Malaysia's debt capital market to slow down in H2: Fitch-Xinhua

Malaysia's debt capital market to slow down in H2: Fitch

Source: Xinhua| 2024-08-12 22:05:00|Editor: huaxia

KUALA LUMPUR, Aug. 12 (Xinhua) -- Debt capital market issuance in Malaysia is likely to slow down in the second half of this year due to the government's gradual fiscal consolidation, with federal deficit expected to fall in the near term, Fitch Ratings said Monday.

"The impetus could come from financial institutions and corporate issuances as they seek to refinance and diversify funding," it said.

According to the rating agency, the debt capital market expanded 4.4 percent year on year to cross 550 billion U.S. dollars at end of the first half.

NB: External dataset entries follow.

Lemma listing_NoDup n prefix : proper n -> NoDup (map fst (listing prefix n)).
Proof.
  revert prefix. induction n as [f|t|es IH] using Node_nested_ind; intros prefix Hp; [constructor..|].
  inversion_clear Hp as [| |? Hd Hes]. cbn [listing].
  induction es as [|[name c] es IHes]; cbn [flat_map fst snd]; [constructor|].
  apply Forall_cons_1 in IH as [IHc IH], Hes as [[Hv Hc] Hes]. cbn [map fst] in Hd.
  apply NoDup_cons in Hd as [Hni Hd]. simpl in Hv, Hc, IHc.
  assert (Hbelow : forall p', p' ∈ map fst (listing (prefix ++ [name]) c) ->
                   exists q, q <> [] /\ p' = (prefix ++ [name]) ++ q).
  { intros p' Hx. apply list_elem_of_fmap in Hx as ([p'' x] & -> & Hx).
    apply listing_spec in Hx as (q & Hq & -> & _); [|done]. by exists q. }
  assert (Hrest : forall p', p' ∈ map fst (flat_map (fun e : bytes * Node =>
              (prefix ++ [e.1], pending_of e.2) :: listing (prefix ++ [e.1]) e.2) es) ->
            exists name' q, name' ∈ map fst es /\ p' = prefix ++ name' :: q).
  { intros p' Hx. apply list_elem_of_fmap in Hx as ([p'' x] & -> & Hx).
    apply (listing_spec (NDirectory es) prefix) in Hx as (q & Hq & -> & Hn);
      [|by constructor]. destruct q as [|name' q]; [done|]. exists name', q. split; [|done].
    cbn [node_at] in Hn. destruct (assoc name' es) as [c'|] eqn:Ha; [|done].
    apply assoc_in in Ha; [|done]. by apply (list_elem_of_fmap_2 fst) in Ha. }
  rewrite map_app. cbn [map fst]. rewrite <- app_comm_cons, NoDup_cons, NoDup_app, elem_of_app. repeat split.
  - intros [(q & Hq & E)%Hbelow|(name' & q & Hin & E)%Hrest].
    + apply (f_equal length) in E. rewrite (length_app (prefix ++ [name])) in E. by destruct q; simpl in E; [|lia].
    + apply app_inj_1 in E as [_ [= -> _]]; [|done]. done.
  - by apply IHc.
  - intros p' (q & Hq & ->)%Hbelow (name' & q' & Hin & E)%Hrest.
    rewrite <- app_assoc in E. apply app_inj_1 in E as [_ [= -> _]]; done.
  - by apply IHes.
Qed.

(** Entries listed by a proper tree describe exactly that tree. *)
Lemma listing_described n p e :
  proper n -> described (listing [] n) p e <-> p <> [] /\ node_at n p = Some e.
Proof.
  intros Hn. unfold described. setoid_rewrite (listing_spec n []); [|done..]. split.
  - intros [(q & Hq & -> & Hat)|(-> & p' & e' & (q & Hq & -> & Hat) & Hp & s & Hs & E)]; [done|].
    simpl in E. subst q. split; [done|]. clear Hq. revert n Hn Hat. induction p as [|name p IH]; [done|]. intros n Hn Hat.
    simpl app in Hat. cbn [node_at] in *. destruct n as [|es|]; try done.
    destruct (assoc name es) as [c|] eqn:Ha; [|done]. destruct p as [|name' p].
    + destruct s as [|x s]; [done|]. simpl in Hat. by destruct c.
    + inversion_clear Hn as [| |? Hd Hes]. apply assoc_in in Ha; [|done].
      rewrite Forall_forall in Hes. destruct (Hes _ Ha). by apply IH.
  - intros [Hp Hat]. left. exists p. done.
Qed.

Lemma proper_rebuilds n l m :
  proper n -> canonical n -> node_kind n = KDirectory -> l ≡ₚ listing [] n ->
  insert_all ∅ l = Ok m -> build_tree m = Some n.
Proof.
  intros Hp Hc Hk Hl Hm. apply (insert_all_perm l (listing [] n)) in Hm; [|done].
  destruct (insert_all_sound _ _ Hm) as [Hr _].
  destruct (build_tree_spec m) as (n' & Hb & Hc' & Hk' & Hat).
  { eapply represents_closed; [|exact Hr]. apply Forall_forall. intros [q x] Hx.
    apply listing_spec in Hx as (q' & Hq & -> & _); done. }
  rewrite Hb. f_equal. apply canonical_ext; [done..|]. intros [|name p].
  - simpl. by destruct n, n'.
  - rewrite Hat by done. apply option_eq. intros e. rewrite (Hr _ e), listing_described by done.
    split; [by intros [_ ?]|]. by split.
Qed.

Lemma proper_inserts n : proper n -> exists m, insert_all ∅ (listing [] n) = Ok m.
Proof.
  intros Hp. apply insert_all_complete.
  - intros p e1 e2 H1 H2. apply listing_described in H1 as [_ H1], H2 as [_ H2]; [|done..]. congruence.
  - apply NoDup_filter. eapply NoDup_fmap_1. by apply listing_NoDup.
Qed.

Lemma FsObj_nested_ind (P : FsObj -> Prop) :
  (forall mode o, P (FRegular mode o)) -> (forall e, P (FDir (Err e))) ->
  (forall l, Forall (fun er => match er with Ok x => P x.2 | Err _ => True end) l ->
             P (FDir (Ok l))) ->
  (forall r, P (FSymlink r)) -> P FSpecial -> (forall e, P (FNoMetadata e)) ->
  forall o, P o.
Proof.
  intros Hf Hde Hd Hl Hs Hm. fix IH 1. intros [mode o|[l|e]|r| |e];
    [apply Hf|apply Hd|apply Hde|apply Hl|apply Hs|apply Hm].
  induction l as [|[[name c]|e] l IHl]; constructor; [apply IH|apply IHl|exact I|apply IHl].
Qed.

The market faces risks from ringgit, rates, commodity price volatilities, and global geopolitical events, Fitch noted.

Meanwhile, the market issuance in the first half fell 8.3 percent year on year to 45.2 billion dollars due to fiscal consolidation, with the government deficit in the first half of 2024 lower than the first half of 2023.

Around 60 percent of the first half of 2024 issuance was from the government and the rest from financial institutions, corporates, project finance, and others.

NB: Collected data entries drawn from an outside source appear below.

(* ===== verification/TarProfile.v ===== *)
(** * The repository tar profile

    [bobr-repo/src/tar_profile.rs]: the restricted ustar format in which
    directory objects travel, its writer and its streaming extractor.  The
    reader is the list of bytes still to come; the destination tree is an
    explicit finite map from path components to nodes, so that every file
    system access of the extractor is visible. *)

From S2P Require Import Prelude Errors Hash.

Definition BLOCK : nat := 512.
Definition GNU_LONG_PATH : bytes := lit "././@LongLink".
Definition MAX_TAR_ENTRIES : u64 := 4 * 1024 * 1024.
Definition MAX_TAR_PATH_BYTES : usize := 64 * 1024.
Definition MAX_TAR_COMPONENT_BYTES : usize := 255.
Definition MAX_TAR_SYMLINK_TARGET_BYTES : usize := 4095.
Definition MAX_TAR_DEPTH : usize := 1024.
Definition MAX_TAR_STRUCTURAL_BYTES : u64 := 256 * 1024 * 1024.
Definition CANONICAL_TIMESTAMP : Z := 315532800.

Inductive NodeKind := Directory | File | Symlink.

#[export] Instance NodeKind_eq_dec : EqDecision NodeKind.
Proof. solve_decision. Defined.

(** Type flags. *)
Definition FLAG_NUL : u8 := 0.
Definition FLAG_FILE : u8 := 48.
Definition FLAG_LINK : u8 := 50.
Definition FLAG_DIR : u8 := 53.
Definition FLAG_LONGLINK : u8 := 75.
Definition FLAG_LONGNAME : u8 := 76.

(** [MODE_755], [MODE_644], [MODE_777] and [MODE_X] are the octal literals
    [0o755], [0o644], [0o777] and [0o111] of the source. *)
Definition MODE_755 : Z := 493.
Definition MODE_644 : Z := 420.
Definition MODE_777 : Z := 511.
Definition MODE_700 : Z := 448.
Definition MODE_X : Z := 73.

(** ** Numeric and text fields *)

(** One byte of [parse_octal]; the state is [(value, saw_digit, ended)]. *)
Definition parse_octal_byte (name : string) (st : u64 * bool * bool) (byte : u8)
  : result RepositoryError (u64 * bool * bool) :=
  let '(value, saw_digit, ended) := st in
  if (byte =? 32)%Z && negb saw_digit then Ok st
  else if (48 <=? byte)%Z && (byte <=? 55)%Z && negb ended then
    value <- ok_or (and_then (checked_mul value 8) (fun v => checked_add v (byte - 48)%Z))
               (repo_error ("tar " +:+ name +:+ " overflows u64")) ;;
    Ok (value, true, ended)
  else if ((byte =? 0)%Z || (byte =? 32)%Z) && saw_digit then Ok (value, saw_digit, true)
  else Err (repo_error ("invalid tar " +:+ name +:+ " field")).

Definition parse_octal (field : bytes) (name : string) : result RepositoryError u64 :=
  let* (value, saw_digit, _) := try_fold (parse_octal_byte name) (0%Z, false, false) field in
  if (saw_digit : bool) then Ok value
  else Err (repo_error ("empty tar " +:+ name +:+ " field")).

Definition parse_octal_empty (field : bytes) (name : string) : result RepositoryError unit :=
  if forallb (fun byte => (byte =? 0)%Z || (byte =? 32)%Z) field then Ok tt
  else parse_octal field name ;;; Ok tt.
Lemma set_permissions_ok t p n mode :
  dirs_above t p -> t !! p = Some n -> (forall target, x_kind n <> XLink target) ->
  set_permissions t p mode = Ok (<[p := mkXNode (x_kind n) mode (x_time n)]> t).
Proof.
  intros H Hn Hk. unfold set_permissions. rewrite resolve_parent_ok, Hn by done.
  destruct (x_kind n) as [| |target] eqn:E; try done. by destruct (Hk target).
Qed.

(** Creating, filling and chmod-ing a fresh file. *)
Lemma write_file_fresh t p content mode :
  dirs_above t p -> t !! p = None ->
  (t1 <- create_new t p (XFile []) open_mode ;;
   set_permissions (write_open_file t1 p content) p mode) =
  Ok (<[p := mkXNode (XFile content) mode None]> t).
Proof.
  intros H Hn. rewrite create_new_fresh by done.
  assert (Hw : write_open_file (<[p := mkXNode (XFile []) open_mode None]> t) p content =
               <[p := mkXNode (XFile content) open_mode None]> t).
  { unfold write_open_file. apply map_eq. intros q. destruct (decide (q = p)) as [->|Hne].
    - by rewrite lookup_alter_eq, !lookup_insert_eq.
    - by rewrite lookup_alter_ne, !lookup_insert_ne by done. }
  cbn iota beta. rewrite Hw, (set_permissions_ok _ _ (mkXNode (XFile content) open_mode None)).
  - cbn. by rewrite insert_insert_eq.
  - apply dirs_above_insert; [apply not_own_ancestor|done].
  - by rewrite lookup_insert_eq.
  - done.
Qed.
End TreeOps.

(** ** Paths *)

Definition key (p : list bytes) : bytes := join_with [47]%Z p.

Lemma valid_no_slash p : Forall valid_name p -> Forall (fun c => 47%Z ∉ c) p.
Proof. intros H. eapply Forall_impl; [exact H|]. by intros c (_ & ? & _). Qed.

Lemma valid_nonempty p : Forall valid_name p -> Forall (fun c => c <> []) p.
Proof. intros H. eapply Forall_impl; [exact H|]. by intros c (? & _). Qed.

Lemma split_key p : p <> [] -> Forall valid_name p -> split_on 47 (key p) = p.
Proof. intros Hp Hv. by apply split_on_join, valid_no_slash. Qed.

Lemma join_raw_key p : p <> [] -> Forall valid_name p -> join_raw (key p) = p.
Proof.
  intros Hp Hv. unfold join_raw. rewrite split_key by done. clear Hp.
  induction Hv as [|c p (Hc & _) Hv IH]; [done|]. cbn [List.filter].
  unfold bytes_eqb at 1. rewrite bool_decide_false by done. cbn [negb]. by rewrite IH.
Qed.

Lemma key_inj p q :
  p <> [] -> q <> [] -> Forall valid_name p -> Forall valid_name q -> key p = key q -> p = q.
Proof. intros Hp Hq Vp Vq E. by rewrite <- (split_key p), <- (split_key q), E. Qed.

Lemma key_snoc p c : Forall valid_name p ->
  key (p ++ [c]) = (if bytes_eqb (key p) [] then key p else key p ++ [47]%Z) ++ c.
Proof.
  intros Hp. unfold key. rewrite join_snoc. destruct (bytes_eqb _ []) eqn:E; bools.
  - apply join_nonempty in E as ->; [done|by apply valid_nonempty].
  - destruct p; [done|]. by rewrite <- app_assoc.
Qed.

Definition short_component (c : bytes) : Prop := (len c <= MAX_TAR_COMPONENT_BYTES)%Z.

Lemma normalize_fold pieces acc r :
  Forall (fun c => 47%Z ∉ c) pieces -> Forall valid_name acc -> Forall short_component acc ->
  try_fold normalize_component (key acc, len acc) pieces = Ok r ->
  exists acc', r = (key acc', len acc') /\ Forall valid_name acc' /\ Forall short_component acc'.
Proof.
  intros Hp. revert acc. induction Hp as [|c pieces Hc Hp IH]; intros acc Ha Hs H; cbn [try_fold] in H.
  { inv_res. by exists acc. }
  inv_res. unfold normalize_component in E.
  destruct (bytes_eqb c [] || bytes_eqb c [46]%Z) eqn:E1; [inv_res; by apply (IH acc)|].
  destruct (bytes_eqb c [46; 46]%Z) eqn:E2; [done|].
  destruct (MAX_TAR_COMPONENT_BYTES <? len c)%Z eqn:E3; [done|]. bools.
  rewrite <- key_snoc in E by done. inv_res. apply (IH (acc ++ [c])).
  - apply Forall_app_2; [done|]. by apply Forall_singleton.
  - apply Forall_app_2; [done|]. by apply Forall_singleton.
  - by rewrite len_app, len_cons, len_nil.
Qed.

(** A path of the profile: plain components within the format's limits. *)
Definition profile_path (p : list bytes) : Prop :=
  p <> [] /\ Forall valid_name p /\ Forall short_component p /\
  (len (key p) <= MAX_TAR_PATH_BYTES)%Z /\ (len p <= MAX_TAR_DEPTH)%Z.

Lemma normalize_path_sound raw dir path :
  normalize_path raw dir = Ok path -> exists p, path = key p /\ profile_path p.
Proof.
  unfold normalize_path. intros H. inv_res. bools.
  apply (normalize_fold _ []) in E as (p & E & Hv & Hs);
    [|apply split_on_pieces|constructor|constructor].
  injection E as -> ->. exists p. split; [done|]. repeat split; try done. by intros ->.
Qed.

Lemma normalize_fold_id pieces acc :
  Forall valid_name pieces -> Forall short_component pieces -> Forall valid_name acc ->
  try_fold normalize_component (key acc, len acc) pieces = Ok (key (acc ++ pieces), len (acc ++ pieces)).
Proof.
  intros Hp Hs. revert acc. induction Hp as [|c pieces Hc Hp IH]; intros acc Ha; cbn [try_fold].
  { by rewrite app_nil_r. }
  apply Forall_cons_1 in Hs as [Hc' Hs]. unfold normalize_component at 1, bytes_eqb at 1 2 3.
  destruct Hc as (Hne & Hsl & Hd & Hdd). rewrite !bool_decide_false by done. cbn [orb].
  rewrite (proj2 (Z.ltb_ge _ _)) by done. cbv zeta. rewrite <- key_snoc by done.
  change (len acc + 1)%Z with (len acc + len [c])%Z. rewrite <- len_app.
  rewrite IH, <- app_assoc; [done|done|]. apply Forall_app_2; [done|]. by apply Forall_singleton.
Qed.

Fitch noted the Malaysian central bank is providing regulatory flexibility for multilateral development banks to issue ringgit sukuk and provide ringgit financing to resident entities without prior approval.

"A stronger ringgit could attract more non-resident holding of domestic government bonds. We expect the factors driving ringgit depreciation, including negative interest-rate differentials and portfolio investor sentiment, to wind down in the second half," Fitch said.

It also noted government efforts to support ringgit included encouraging government-linked companies to consistently repatriate foreign investment income and convert it to ringgit.